As Kaiser Permanente built its common, enterprisewide electronic health records system, it also developed its own common medical vocabulary, called the Convergent Medical Terminology, to standardize documentation of care. Now, Oakland, Calif.-based Kaiser is donating the terminology, known as CMT, for free distribution to software developers and providers.


As Kaiser Permanente built its common, enterprisewide electronic health records system, it also developed its own common medical vocabulary, called the Convergent Medical Terminology, to standardize documentation of care. Now, Oakland, Calif.-based Kaiser is donating the terminology, known as CMT, for free distribution to software developers and providers.

CMT includes more than 75,000 concepts. It is incorporated in the underlying architecture of Kaiser's health-IT systems to support data flow between health care providers.  It provides uniform concept definitions so that systems used for labs, vaccines, observations, and other medical data can communicate with each other in a common language, making data transferable between Kaiser-Permanente systems and among care teams.
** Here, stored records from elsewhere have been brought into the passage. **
(* ===== verification/InputBatchCorrect.v ===== *)
(** * v1 workers: the persistent batch is a map of slots

    The batch of [InputBatch] is fifteen arrays, three dictionaries by slot and
    a dozen collections by request.  Here it refines a finite map from slots to
    requests: [add_request] inserts, [remove_request] deletes, [condense] renames
    slots until they are contiguous, [swap_states] exchanges two. *)
From stdpp Require Import sorting.
From S2P Require Import Prelude.
From S2P Require Import V1Request.
From S2P Require Import Params.
From S2P Require Import Arrays.
From S2P Require Import WorkerBlockTable.
From S2P Require Import InputBatch.

Module Slots.
Import InputBatch.

(** ** What a slot holds *)

Record slot : Type := Slot {
  s_id : string;
  s_output : nat;
  s_tokens : list Z;
  s_int : int_column -> Z;
  s_real : real_column -> Q;
  s_blocks : list Z;
  s_min_tokens : option (Z * gset Z);
  s_generator : option nat;
  s_bad_words : option (list (list Z));
  s_member : group -> bool;
  s_logprobs : option Z;
  s_prompt_logprobs : option Z;
}.

(** Slot [i] of the batch holds [x].  Logit biases and the mask of allowed tokens
    are left out: see [stale_logit_bias] of [WorkerSampling]. *)
Record occupied (s : t) (i : nat) (x : slot) : Prop := Occupied {
  o_id : req_ids s !! i = Some (Some (s_id x));
  o_index : req_id_to_index s !! s_id x = Some i;
  o_output : req_output_token_ids s !! i = Some (Some (s_output x));
  o_int : forall c, ints s c !! i = Some (s_int x c);
  o_real : forall c, reals s c !! i = Some (s_real x c);
  o_num_tokens : s_int x NUM_TOKENS = Z.of_nat (length (s_tokens x));
  o_tokens : exists row, token_ids_cpu s !! i = Some row /\ holds row (s_tokens x);
  o_blocks : WorkerBlockTable.lists (block_table s) i (s_blocks x);
  o_min_tokens : min_tokens s !! i = s_min_tokens x;
  o_generator : generators s !! i = s_generator x;
  o_bad_words : bad_words_token_ids s !! i = s_bad_words x;
  o_member : forall g, bool_decide (s_id x ∈ groups s g) = s_member x g;
  o_logprobs : num_logprobs s !! s_id x = s_logprobs x;
  o_prompt_logprobs : num_prompt_logprobs s !! s_id x = s_prompt_logprobs x;
  o_lora : s_int x LORA_MAPPING <> 0 -> exists members : gset string,
    lora_id_to_request_ids s !! s_int x LORA_MAPPING = Some members /\ s_id x ∈ members;
}.

(** The arrays have their sizes: [n] slots, rows of [m] tokens and [w] blocks. *)
Record sized (n m w : nat) (s : t) : Prop := Sized {
  z_slots : max_num_reqs s = n;
  z_ints : forall c, length (ints s c) = n;
  z_reals : forall c, length (reals s c) = n;
  z_tokens : length (token_ids_cpu s) = n;
  z_row : Forall (fun row => length row = m) (token_ids_cpu s);
  z_biases : length (logit_bias s) = n;
  z_table : WorkerBlockTable.shaped n w (block_table s);
}.

(** The batch holds the slots [X]. *)
Record batch_ok (n m w : nat) (X : gmap nat slot) (s : t) : Prop := BatchOk {
  b_sized : sized n m w s;
  b_lists : length (req_ids s) = length (req_output_token_ids s);
  b_max : (length (req_ids s) <= n)%nat;
  b_slots : forall i x, X !! i = Some x -> occupied s i x;
  b_free : forall i, X !! i = None ->
    ((i < length (req_ids s))%nat -> req_ids s !! i = Some None) /\
    min_tokens s !! i = None /\ generators s !! i = None /\ bad_words_token_ids s !! i = None;
  b_index : forall id i, req_id_to_index s !! id = Some i -> exists x, X !! i = Some x /\ s_id x = id;
  b_members : forall g id, id ∈ groups s g -> is_Some (req_id_to_index s !! id);
  b_logprobs : forall id, is_Some (num_logprobs s !! id) -> is_Some (req_id_to_index s !! id);
  b_prompt_logprobs : forall id, is_Some (num_prompt_logprobs s !! id) -> is_Some (req_id_to_index s !! id);
  b_loras : dom (lora_id_to_request_ids s) = dom (lora_id_to_lora_request s);
  b_mask : groups s HAS_ALLOWED <> ∅ -> allowed_token_ids_mask s <> None;
}.

(** Steps on a state given by its fields: [fields] brings an update to the same
    form, [by_name] reads a column by its name. *)
Ltac fields := cbn [write read int real ids outputs tokens biases
    max_num_reqs max_model_len vocab_size req_ids req_id_to_index token_ids_cpu ints reals block_table
    groups min_tokens lora_id_to_request_ids lora_id_to_lora_request generators num_logprobs
    num_prompt_logprobs logit_bias allowed_token_ids_mask bad_words_token_ids req_output_token_ids
    sampling_metadata
    with_req_ids with_index with_token_ids with_ints with_reals with_block_table with_groups with_min_tokens
    with_lora_ids with_lora_requests with_generators with_num_logprobs with_num_prompt_logprobs
    with_logit_bias with_mask with_bad_words with_outputs].
Ltac fields_in H := cbn [write read int real ids outputs tokens biases
    max_num_reqs max_model_len vocab_size req_ids req_id_to_index token_ids_cpu ints reals block_table
    groups min_tokens lora_id_to_request_ids lora_id_to_lora_request generators num_logprobs
    num_prompt_logprobs logit_bias allowed_token_ids_mask bad_words_token_ids req_output_token_ids
    sampling_metadata
    with_req_ids with_index with_token_ids with_ints with_reals with_block_table with_groups with_min_tokens
    with_lora_ids with_lora_requests with_generators with_num_logprobs with_num_prompt_logprobs
    with_logit_bias with_mask with_bad_words with_outputs] in H.
Ltac by_name := repeat (rewrite set_at_eq || rewrite set_at_ne by discriminate).
Ltac tidy := fields; by_name.
Ltac size := tidy; rewrite ?length_insert; eauto with lia.
Ltac store_column := apply meets_store; [size|]; tidy.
CMT is actually two terminologies--one for clinicians and the other for patients and other laypeople. The clinical terminology ties together SNOMED CT and other clinical vocabularies such as LOINC for lab tests, and some Kaiser-developed additional terms. The result is a common terminology across the Kaiser enterprise that enables clinicians to see familiar clinical language on their monitors while others see a simpler, translated version, says CIO Phil Fasano.

Kaiser has donated CMT to the International Healthcare Terminology Standards Development Organization in Copenhagen, which owns SNOMED and will distribute CMT across the United States through the Department of Health and Human Services. CMT includes a set of tools to create and manage terminology and quality control processes, and includes mappings to classifications and standard vocabularies.

Widespread use of a common terminology such as CMT could aid compliance with meaningful use criteria, according to Kaiser. Using CMT will support a common set of medical concept descriptions so that one doctor's diagnosis can be reconciled with another's.

Use of CMT also would aid large-scale studying of health outcomes across many institutions, says Aneesh Chopra, U.S. chief technology officer.